The FDNIRS and DCS devices and the combined system are maintained by MGH investigators at the Optics Division of Martinos center for Biomedical Imaging and can be used in the sites and locations approved in the protocols. MGH, BWH and BCH Biomedical Engineering test the devices annually and regularly.

Measurement procedure(20)- Measurements will be done with a flexible time frame and preferably when the subject is sleeping. NIRS measurements will be done in up to 7 locations including bilateral frontal, parietal and temporal regions and repeated up to 5 times, for a total time at the bedside not longer than 30 minutes.
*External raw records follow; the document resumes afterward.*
Fixpoint value (fuel : nat) (s : list ascii) : option (pyval * list ascii) :=
  match fuel with
  | O => None
  | S n =>
      match skip_ws s with
      | [] => None
      | c :: r =>
          if Ascii.eqb c "{" then
            match skip_ws r with
            | c' :: r' => if Ascii.eqb c' "}" then Some (PDict ∅, r')
                          else members n (c' :: r') ∅
            | [] => None
            end
          else if Ascii.eqb c "[" then
            match skip_ws r with
            | c' :: r' => if Ascii.eqb c' "]" then Some (PList [], r')
                          else elements n (c' :: r') []
            | [] => None
            end
          else if Ascii.eqb c quote_mark then
            '(str, r') ← string_body r []; Some (PStr str, r')
          else literal (c :: r)
      end
  end
with elements (fuel : nat) (s : list ascii) (acc : list pyval)
  : option (pyval * list ascii) :=
  match fuel with
  | O => None
  | S n =>
      '(v, r) ← value n s;
      match skip_ws r with
      | c :: r' =>
          if Ascii.eqb c "," then elements n r' (v :: acc)
          else if Ascii.eqb c "]" then Some (PList (rev (v :: acc)), r')
          else None
      | [] => None
      end
  end
with members (fuel : nat) (s : list ascii) (acc : gmap string pyval)
  : option (pyval * list ascii) :=
  match fuel with
  | O => None
  | S n =>
      match skip_ws s with
      | c :: r =>
          if Ascii.eqb c quote_mark then
            '(k, r1) ← string_body r [];
            match skip_ws r1 with
            | c1 :: r2 =>
                if Ascii.eqb c1 ":" then
                  '(v, r3) ← value n r2;
                  match skip_ws r3 with
                  | c3 :: r4 =>
                      if Ascii.eqb c3 "," then members n r4 (<[k:=v]> acc)
                      else if Ascii.eqb c3 "}" then Some (PDict (<[k:=v]> acc), r4)
                      else None
                  | [] => None
                  end
                else None
            | [] => None
            end
          else None
      | [] => None
      end
  end.
Definition registry_op (op : RegistryOp) : Coro unit :=
  match op with
  | OpWaitFor response => _ <- wait_for response ;; ret tt
  | OpReadLine line => _on_read_line line
  end.

(** The enqueue calls of a list of (line, priority) pairs. *)
Definition enqueue_all (calls : list (Line * Z)) : Coro unit :=
  for_each calls (λ call, send call.1 call.2).

Definition returned {A} (t : Step A) : option (A * Server) :=
  match t with
  | Return a s => Some (a, s)
  | _ => None
  end.
End loops.

(** ** Sample collaborators, for the concrete cases *)

(** Modelled from the spec: [matching.py] is not part of the source.  A
    response matches a line on the expected command with the parameter
    patterns in order, or on a command among its error codes; a numerics
    response matches a line whose command is one of its codes. *)
Definition Param_match (p : Param) (value : string) : bool :=
  match p with
  | ParamAny => true
  | Literal v => bool_decide (v = value)
  end.

Fixpoint Params_match (ps : list Param) (values : list string) : bool :=
  match ps, values with
  | [], _ => true
  | p :: ps, v :: values => Param_match p v && Params_match ps values
  | _ :: _, [] => false
  end.

Definition spec_match : Matching := λ response l,
  match response with
  | Response command params errors =>
      (bool_decide (irctokens.command l = command)
         && Params_match params (irctokens.params l))
      || bool_decide (irctokens.command l ∈ errors)
  | Numerics numerics => bool_decide (irctokens.command l ∈ numerics)
  end.

(** Modelled from the spec: [ircv3.py] is not part of the source.  A
    capability is its name, available when the server lists that name;
    no capability is built in. *)
Definition spec_ircv3 : Ircv3 := {|
  Capability := string;
  available := λ c caps, if bool_decide (c ∈ caps) then Some c else None;
  CAPS := [];
  CAP_SASL := "sasl";
|}.

(** A value for [SendPriority.DEFAULT]. *)
Definition spec_interface : Interface := 10%Z.

(** ** Specification of the wait registry *)

Global Instance Exn_eq_dec : EqDecision Exn.
Proof. solve_decision. Defined.

Global Instance Future_eq_dec : EqDecision Future.
Proof. solve_decision. Defined.

Section registry_spec.
Context `{Matching, Ircv3}.

(** The futures of the registered waits are pairwise distinct and
    still pending. *)
Definition server_wf (s : Server) : Prop :=
  NoDup (_wait_for s).*2
  ∧ Forall (λ f, futures s !! f = Some Pending) (_wait_for s).*2.

Global Instance server_wf_dec s : Decision (server_wf s).
Proof. unfold server_wf. apply _. Defined.

(** Entry [i] is the first entry of [entries] that matches [line]. *)
Definition first_matching (line : Line) (entries : list (BaseResponse * nat))
    (i : nat) (m : BaseResponse) (f : nat) : Prop :=
  entries !! i = Some (m, f) ∧ match_ m line = true
  ∧ ∀ j m' f', j < i → entries !! j = Some (m', f') → match_ m' line = false.

(** What one inbound line does to the registry, from [s] to [s']:
    either the first matching entry is removed and its pending future
    gets the line, and nothing else changes; or no entry matches and
    nothing changes. *)
Definition resolves_first (line : Line) (s s' : Server) : Prop :=
  (∃ i m f, first_matching line (_wait_for s) i m f
     ∧ _wait_for s' = delete i (_wait_for s)
     ∧ futures s !! f = Some Pending
     ∧ futures s' = <[f := Result line]> (futures s)
     ∧ f ∉ (_wait_for s').*2)
  ∨ ((∀ m f, (m, f) ∈ _wait_for s → match_ m line = false)
     ∧ _wait_for s' = _wait_for s ∧ futures s' = futures s).

(** A wait behind an earlier wait that matches [line] stays registered
    and pending. *)
Definition later_waits_pending (line : Line) (s s' : Server) : Prop :=
  ∀ i1 m1 f1 i2 m2 f2, i1 < i2 →
    _wait_for s !! i1 = Some (m1, f1) → match_ m1 line = true →
    _wait_for s !! i2 = Some (m2, f2) →
    (m2, f2) ∈ _wait_for s' ∧ futures s' !! f2 = Some Pending.

(** A future that has its line keeps it. *)
Definition results_kept (s s' : Server) : Prop :=
  ∀ f r, futures s !! f = Some (Result r) → futures s' !! f = Some (Result r).
End registry_spec.

Section teardown_spec.
Context `{Interface, Matching, Ircv3}.

(** From [s] to [s'] every registered wait has failed with the
    connection-closed error, the registry is empty and no other future
    has changed. *)
Definition fails_pending (s s' : Server) : Prop :=
  _wait_for s' = []
  ∧ length (futures s') = length (futures s)
  ∧ (∀ m f, (m, f) ∈ _wait_for s →
       futures s !! f = Some Pending
       ∧ futures s' !! f = Some (Exception ConnectionClosed))
  ∧ (∀ f, f ∉ (_wait_for s).*2 → futures s' !! f = futures s !! f).

(** The wait [(m, f)] of [s] is still registered and pending after the
    lines [lines]. *)
Definition still_pending (m : BaseResponse) (f : nat) (lines : list Line)
    (s : Server) : Prop :=
  ∃ s', for_each lines _on_read_line s = Return tt s'
    ∧ (m, f) ∈ _wait_for s' ∧ futures s' !! f = Some Pending.
End teardown_spec.

(** ** Specification of the write queue *)

Section heapq_spec.
Context {A : Type} (key : A → Z).

(** The parent of position [j] in the array layout of the heap. *)
Definition parent (j : nat) : nat := (j - 1) / 2.

(** No element is below its parent. *)
Definition heap_ordered (h : list A) : Prop :=
  ∀ j x y, 0 < j → h !! parent j = Some x → h !! j = Some y →
    (key x ≤ key y)%Z.

(** [h] with a hole at [pos] that is about to receive [newitem], on the
    way up: every edge that does not touch the hole is in order, and
    both [newitem] and the parent of the hole are below its children. *)
Definition hole_down (h : list A) (pos : nat) (newitem : A) : Prop :=
  (∀ j x y, 0 < j → j ≠ pos → parent j ≠ pos →
     h !! parent j = Some x → h !! j = Some y → (key x ≤ key y)%Z) ∧
  (∀ j y, 0 < j → parent j = pos → h !! j = Some y →
     (key newitem ≤ key y)%Z) ∧
  (∀ j x y, 0 < j → 0 < pos → parent j = pos →
     h !! parent pos = Some x → h !! j = Some y → (key x ≤ key y)%Z).

(** [h] with a hole at [pos] on the way down: every edge whose parent
    is not the hole is in order, and the parent of the hole is below
    the children of the hole. *)
Definition hole_up (h : list A) (pos : nat) : Prop :=
  (∀ j x y, 0 < j → parent j ≠ pos →
     h !! parent j = Some x → h !! j = Some y → (key x ≤ key y)%Z) ∧
  (∀ j x y, 0 < j → 0 < pos → parent j = pos →
     h !! parent pos = Some x → h !! j = Some y → (key x ≤ key y)%Z).
End heapq_spec.

(** The [PriorityLine] of an enqueue call. *)
Definition call_line (call : Line * Z) : PriorityLine :=
  mkPriorityLine call.2 call.1.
All the infants enrolled in the study will be measured up to once a day for the duration of their hospital stay if clinically feasible. If the subject in the PHH and VC groups is scheduled for any surgery or treatment to treat the progressive hydrocephalus, we will perform additional short measurements to monitor the response to treatment. These shorter measurement session will not exceed 30 minutes and no more than four times in the 24 hours immediately after treatment. . In the days following the intervention of interest (after the initial 24-hour post-operative or post-treatment window), the measurement schedule will return to regular basis.

Subjects in VC and PHH groups will have clinical follow-up visits (that are independent of the study) to monitor the treatment and evolution of their condition. We will attempt to schedule a follow-up FDNIRS-DCS measurement on the same day that study subjects return to the hospital for clinical imaging or consults.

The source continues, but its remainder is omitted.